Accurate Fourth-Order Debye Model for the Head Tissues Across the 0.1–1 GHz Band Using Metaheuristic Genetic Algorithm

Abstract

Over the past couple of years, there has been a growing interest in implantable medical devices (IMDs) for diagnostic, monitoring, and therapeutic applications. Wireless power transfer (WPT) to IMDs enables the removal of batteries for further miniaturization of the overall IMDs footprint. Accurate modeling of the dielectric properties is therefore essential and inevitable for dosimetry studies to investigate the safety considerations of the WPT to IMDs. In this paper, an accurate fourth-order Debye model is derived based on a metaheuristic genetic algorithm to represent the dispersive nature of the head tissues across the $\text{0.1}\text{--}1\,\text{GHz}$ , which includes the popular subbands for IMDs. The 46 head tissues are reduced to 20 tissues based on the similar dielectric properties and categorized into four different groups based on the major organs in the head. The developed Debye model shows a better fitting for the measured data compared with the Cole–Cole model for all the tissue groups.
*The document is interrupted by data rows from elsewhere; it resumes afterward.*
Lemma wp_open_pipes js E (w : world) :
  orc (io w) = [] -> jobs_ok js (io w) ->
  wp (open_pipes DST_FLAGS garbage (argv_of js))
     (fun ps w' => waits w' = waits w /\ exists pls,
        opened_all js pls (io w) (io w') /\ all_at pls ps (job_work js) (io w') /\
        Forall (fun p => state p = STATE_READ) ps) E w.
Proof.
  revert w. induction js as [|[s d c] js IH]; intros w Horc (Hsrc & Hnd & Hdisj).
  { cbn [argv_of map concat open_pipes]. wp_steps. split; [done|]. exists []. split; [|done].
    by split. }
  cbn [map] in Hnd. apply NoDup_cons in Hnd as [Hd Hnd]. apply Forall_cons in Hsrc as [Hs Hsrc].
  cbn [j_src j_dst j_data] in *.
  assert (Hsd : forall x, x = d \/ x ∈ map j_dst js -> x <> s /\ x ∉ map j_src js).
  { intros x Hx. cbn [map j_src j_dst] in Hdisj. specialize (Hdisj x).
    rewrite !elem_of_cons in Hdisj. tauto. }
  change (argv_of (Job s d c :: js)) with (s :: d :: argv_of js).
  eapply wp_open_pair; [done|done|by intros <-; destruct (Hsd s (or_introl eq_refl))|].
  intros pl w' Hjob Hf1 Hf2 Hsi Hdi Hlen Hpre Hfdt Hsz Horc' Hfs Hpl.
  injection Hjob as Hps Hpd Hpc.
  apply wp_bind. eapply wp_mono; [|intros ? ? H; exact H|apply (IH (with_io w' w)); [done|]].
  2: { split_and!; [|done|].
       - apply Forall_forall. intros j Hj. cbn [io with_io]. rewrite Hfs.
         + by eapply Forall_forall in Hsrc.
         + intros Heq. apply (Hsd d (or_introl eq_refl)). rewrite <-Heq.
           apply list_elem_of_fmap. by exists j.
       - intros x Hx. apply Hsd. by right. }
  intros ps w2 (Hw2 & pls & Hoa & Hat & Hst). cbn [io with_io] in *. wp_steps. split; [done|].
  destruct (apart_new pl js pls w' (io w2) Hoa) as [Ha1 Ha2]; rewrite ?Hps, ?Hpd; try done; try lia.
  { intros Hin. by destruct (Hsd s (or_intror Hin)). }
  { by apply Hsd; left. }
  exists (pl :: pls). split_and!; [| |by constructor].
  - destruct Hoa as [Hoj Hoap Hoo Hof Hon Hop Hofd Hofs]. split; try (etrans; done).
    + cbn [map]. unfold job_of at 1. by rewrite Hps, Hpd, Hpc, Hoj.
    + done.
    + congruence.
    + constructor; [simpl; lia|]. eapply Forall_impl; [exact Hof|]. simpl. lia.
    + constructor; [lia|]. eapply Forall_impl; [exact Hon|]. simpl. lia.
    + intros path. cbn [map j_dst]. intros [? ?]%not_elem_of_cons. by rewrite Hofs, Hfs.
  - exists 0%nat, (job_work js). split_and!; [|done|].
    + split_and!; [done|done|done|]. cbn [state pipe_init].
      eapply placed_opened; [done|done|rewrite Hps|by rewrite Hpd].
      intros Hin. by destruct (Hsd s (or_intror Hin)).
    + unfold remaining, job_work. cbn [state pipe_init map j_data]. rewrite Hpc.
      simpl. lia.
Qed.
End opening.

(** ** Consequences of the invariant *)

Lemma all_at_length pls ps R w : all_at pls ps R w -> length ps = length pls.
Proof.
  revert ps R. induction pls as [|pl pls IH]; intros [|p ps] R; try done.
  intros (k & R' & _ & Hps & _). simpl. by rewrite (IH ps R').
Qed.

Lemma all_at_work_le pls ps R w : all_at pls ps R w -> (R <= job_work (map job_of pls))%nat.
Proof.
  revert ps R. induction pls as [|pl pls IH]; intros [|p ps] R; try done; [by intros ->|].
  intros (k & R' & _ & Hps & ->). specialize (IH ps R' Hps). unfold job_work, remaining in *. simpl in *.
  destruct (state p); lia.
Qed.

(** While all the work is still to be done, the targets are empty. *)
Lemma all_at_fresh pls ps w :
  all_at pls ps (job_work (map job_of pls)) w -> Forall (fun p => state p = STATE_READ) ps ->
  Forall (fun j => fs w !! j_dst j = Some []) (map job_of pls).
Proof.
  revert ps. induction pls as [|pl pls IH]; intros [|p ps] Hat Hst; try done.
  apply Forall_cons in Hst as [Hs Hst]. destruct Hat as (k & R' & (_ & _ & _ & Hp) & Hps & HR).
  rewrite Hs in Hp. destruct Hp as [_ _ _ _ _ Hdfs Hle].
  pose proof (all_at_work_le _ _ _ _ Hps) as Hb.
  assert (R' = job_work (map job_of pls) /\ (length (p_data pl) - k = length (p_data pl))%nat) as [-> Hk].
  { unfold remaining, job_work in *. rewrite Hs in HR. simpl in *. lia. }
  constructor; [|by eapply IH]. simpl. rewrite Hdfs. f_equal. apply nil_length_inv.
  rewrite length_take. lia.
Qed.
Predominantly, the achieved error function between the measured dielectric properties, and the fitted Debye model is less than 0.07% for tissue groups. In general, a total error reduction of more than 60% is obtained for the developed Debye model compared with the Cole–Cole model for all tissue groups. The proposed Debye model can be incorporated into the available computational methods, such as the finite difference time domain (FDTD) method, to calculate the distribution of the electromagnetic fields inside the brain with more accuracy than the Cole–Cole model.